◆ Goal of the exercise
The entries below contain a line with "rewrite Ho, lookup_insert_eq." and a line with "destruct (jsonb_in _); [cbn in H|done].". Quote exactly those two lines and all lines between them.

= Beginning of Section =

(* ===== verification/Lifecycle.v ===== *)
(** * The life of a discovery

    What recording, reviewing and importing do to a discovery and to the records
    behind it: the review states and their transitions, the classification of an
    observation, and the contract of an import. *)

From S2P Require Import Prelude GoStrings Netip Macaddr GoTime Process Scans Queue Inventory Import InventorySpec Integrity.
Local Open Scope Z_scope.

(** ** Review states *)

(** Known data stays known: only a non-empty value replaces one. *)
Record no_less (r r' : DiscoveryRow) : Prop :=
  { nl_id : dr_ID r' = dr_ID r;
    nl_first : dr_First r' = dr_First r;
    nl_links : dr_Address r' = dr_Address r ∧ dr_Device r' = dr_Device r;
    nl_mac : is_Some (dr_MAC r) → is_Some (dr_MAC r');
    nl_vendor : dr_Vendor r ≠ "" → dr_Vendor r' ≠ "";
    nl_hostname : dr_Hostname r ≠ "" → dr_Hostname r' ≠ "";
    nl_os : (dr_OSFamily r ≠ "" → dr_OSFamily r' ≠ "") ∧ (dr_OSDetail r ≠ "" → dr_OSDetail r' ≠ "");
    nl_hw : (dr_HWSerial r ≠ "" → dr_HWSerial r' ≠ "") ∧ (dr_HWObjectID r ≠ "" → dr_HWObjectID r' ≠ "");
    nl_vlan : dr_VLAN r ≠ 0 → dr_VLAN r' ≠ 0;
    nl_services : dr_Services r ≠ [] → dr_Services r' ≠ [] }.

(** An imported discovery whose address was deleted is new again. *)
Definition reopened (r r' : DiscoveryRow) : Prop :=
  dr_Status r = "imported" ∧ dr_Address r = None ∧ dr_Reconcile r' = ReconcileNew ∧ dr_Status r' = "pending".

(** A step where every row moves as [P] says, none is lost, and a new one is
    pending without links. *)
Definition rows_step (P : DiscoveryRow → DiscoveryRow → Prop) (v v' : Inventory) : Prop :=
  ∀ ip, match iv_discoveries v !! ip, iv_discoveries v' !! ip with
        | Some r, Some r' => r' = r ∨ P r r'
        | Some _, None => False
        | None, Some r' => dr_Status r' = "pending" ∧ dr_Address r' = None ∧ dr_Device r' = None
        | None, None => True
        end.

Lemma rows_step_same P v v' : iv_discoveries v' = iv_discoveries v → rows_step P v v'.
Proof. intros H ip. rewrite H. destruct (iv_discoveries v !! ip); [by left|done]. Qed.

Lemma rows_step_insert P v ip r r' :
  iv_discoveries v !! ip = Some r → P r r' →
  rows_step P v (with_discoveries (<[ip := r']> (iv_discoveries v)) v).
Proof.
  intros Hr Hp ip'. cbn. destruct (decide (ip = ip')) as [<-|].
  - rewrite Hr, lookup_insert_eq. by right.
  - rewrite lookup_insert_ne by done. destruct (iv_discoveries v !! ip'); [by left|done].
Qed.

Lemma keep_text_some new old : old ≠ "" → keep_text new old ≠ "".
Proof. unfold keep_text. by destruct (decide (new = "")). Qed.

Lemma refresh_no_less old new : no_less old (refresh_discovery old new).
Proof.
  split; cbn; try done; try (split; intros; by apply keep_text_some); try by apply keep_text_some.
  - intros [m Hm]. destruct (dr_MAC new); [by eexists|by rewrite Hm; eexists].
  - intros Hv. by destruct (Z.eqb_spec (dr_VLAN new) 0).
  - intros Hs. by destruct (dr_Services new).
Qed.

Lemma upsert_rows ip new v row v' :
  dr_Status new = "pending" → dr_Address new = None → dr_Device new = None →
  upsert_discovery ip new v = Ok (row, v') →
  rows_step (λ r r', no_less r r' ∧ (dr_Status r' = dr_Status r ∨ reopened r r')) v v'.
Proof.
  intros Hst Ha Hd H. unfold upsert_discovery in H. destruct (iv_discoveries v !! ip) as [old|] eqn:Ho.
  - simplify_eq. apply (rows_step_insert _ _ _ old); [done|]. split; [apply refresh_no_less|].
    unfold reopened. cbn. destruct (decide _) as [(? & ? & ?)|]; [by right|by left].
  - destruct (has_discovery_id _ _); simplify_eq. intros ip'. cbn.
    destruct (decide (ip = ip')) as [<-|].
    + by rewrite Ho, lookup_insert_eq.
    + rewrite lookup_insert_ne by done. destruct (iv_discoveries v !! ip'); [by left|done].
Qed.

Section lifecycle.
Context {env : Env}.
Context (inet_in macaddr_in : string → option string)
        (MarshalServices : list DiscoveryService → string).

Lemma importDevice_rows t1 t2 d name now v dev v' :
  importDiscoveryDevice macaddr_in MarshalServices t1 t2 d name now v = Ok (dev, v') →
  iv_discoveries v' = iv_discoveries v.
Proof. intros H. by destruct (importDevice_Ok _ _ _ _ _ _ _ _ _ _ H) as (? & ? & -> & _). Qed.

Lemma backfill_rows ip vlan v v' :
  backfillSubnetVLAN ip vlan v = Ok v' → iv_discoveries v' = iv_discoveries v.
Proof. intros H. by destruct (backfill_Ok _ _ _ _ H) as (? & -> & _). Qed.

Lemma import_rows t1 t2 t3 d name now v v' :
  import_tx macaddr_in MarshalServices t1 t2 t3 d name now v = Ok v' →
  rows_step (λ r r', ∃ aid dev, r' = set_imported aid dev r) v v'.
Proof.
  intros H. destruct (import_tx_Ok _ _ _ _ _ _ _ _ _ _ H)
    as (sid & s & v1 & dev & v2 & aid & v3 & _ & Hb & Hi & Hp & ->).
  destruct (put_address_Ok _ _ _ _ _ _ _ _ Hp) as (a0 & -> & _).
  intros ip. cbn. rewrite lookup_fmap, (importDevice_rows _ _ _ _ _ _ _ _ Hi), (backfill_rows _ _ _ _ Hb).
  destruct (iv_discoveries v !! ip) as [r|]; cbn; [|done].
  destruct (decide (dr_ID r = d_ID d)); [right; by exists aid, dev|by left].
Qed.

Lemma sync_rows t d v v' :
  sync_tx macaddr_in MarshalServices t d v = Ok (Some v') → iv_discoveries v' = iv_discoveries v.
Proof.
  intros H. unfold sync_tx in H. destruct (decide _); [done|].
  destruct (jsonb_in _); [cbn in H|done].
  destruct (if decide (d_MAC d = "") then _ else _) as [v2|] eqn:Ha; [cbn in H|done].
  destruct (backfillSubnetVLAN _ _ _) as [v3|] eqn:Hb; [cbn in H|done]. simplify_eq.
  rewrite (backfill_rows _ _ _ _ Hb).
  transitivity (iv_discoveries v2); [by destruct (decide (d_Hostname d ≠ "" ∧ d_ImportedAddressID d ≠ ""))|].
  destruct (decide (d_MAC d = "")); [by simplify_eq|].
  by destruct (attach_Ok _ _ _ _ _ _ _ Ha) as (macs & -> & _).
Qed.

= End of Section =

◆ Exercise response
    + by rewrite Ho, lookup_insert_eq.
    + rewrite lookup_insert_ne by done. destruct (iv_discoveries v !! ip'); [by left|done].
Qed.

Section lifecycle.
Context {env : Env}.
Context (inet_in macaddr_in : string → option string)
        (MarshalServices : list DiscoveryService → string).

Lemma importDevice_rows t1 t2 d name now v dev v' :
  importDiscoveryDevice macaddr_in MarshalServices t1 t2 d name now v = Ok (dev, v') →
  iv_discoveries v' = iv_discoveries v.
Proof. intros H. by destruct (importDevice_Ok _ _ _ _ _ _ _ _ _ _ H) as (? & ? & -> & _). Qed.

Lemma backfill_rows ip vlan v v' :
  backfillSubnetVLAN ip vlan v = Ok v' → iv_discoveries v' = iv_discoveries v.
Proof. intros H. by destruct (backfill_Ok _ _ _ _ H) as (? & -> & _). Qed.

Lemma import_rows t1 t2 t3 d name now v v' :
  import_tx macaddr_in MarshalServices t1 t2 t3 d name now v = Ok v' →
  rows_step (λ r r', ∃ aid dev, r' = set_imported aid dev r) v v'.
Proof.
  intros H. destruct (import_tx_Ok _ _ _ _ _ _ _ _ _ _ H)
    as (sid & s & v1 & dev & v2 & aid & v3 & _ & Hb & Hi & Hp & ->).
  destruct (put_address_Ok _ _ _ _ _ _ _ _ Hp) as (a0 & -> & _).
  intros ip. cbn. rewrite lookup_fmap, (importDevice_rows _ _ _ _ _ _ _ _ Hi), (backfill_rows _ _ _ _ Hb).
  destruct (iv_discoveries v !! ip) as [r|]; cbn; [|done].
  destruct (decide (dr_ID r = d_ID d)); [right; by exists aid, dev|by left].
Qed.

Lemma sync_rows t d v v' :
  sync_tx macaddr_in MarshalServices t d v = Ok (Some v') → iv_discoveries v' = iv_discoveries v.
Proof.
  intros H. unfold sync_tx in H. destruct (decide _); [done|].
  destruct (jsonb_in _); [cbn in H|done].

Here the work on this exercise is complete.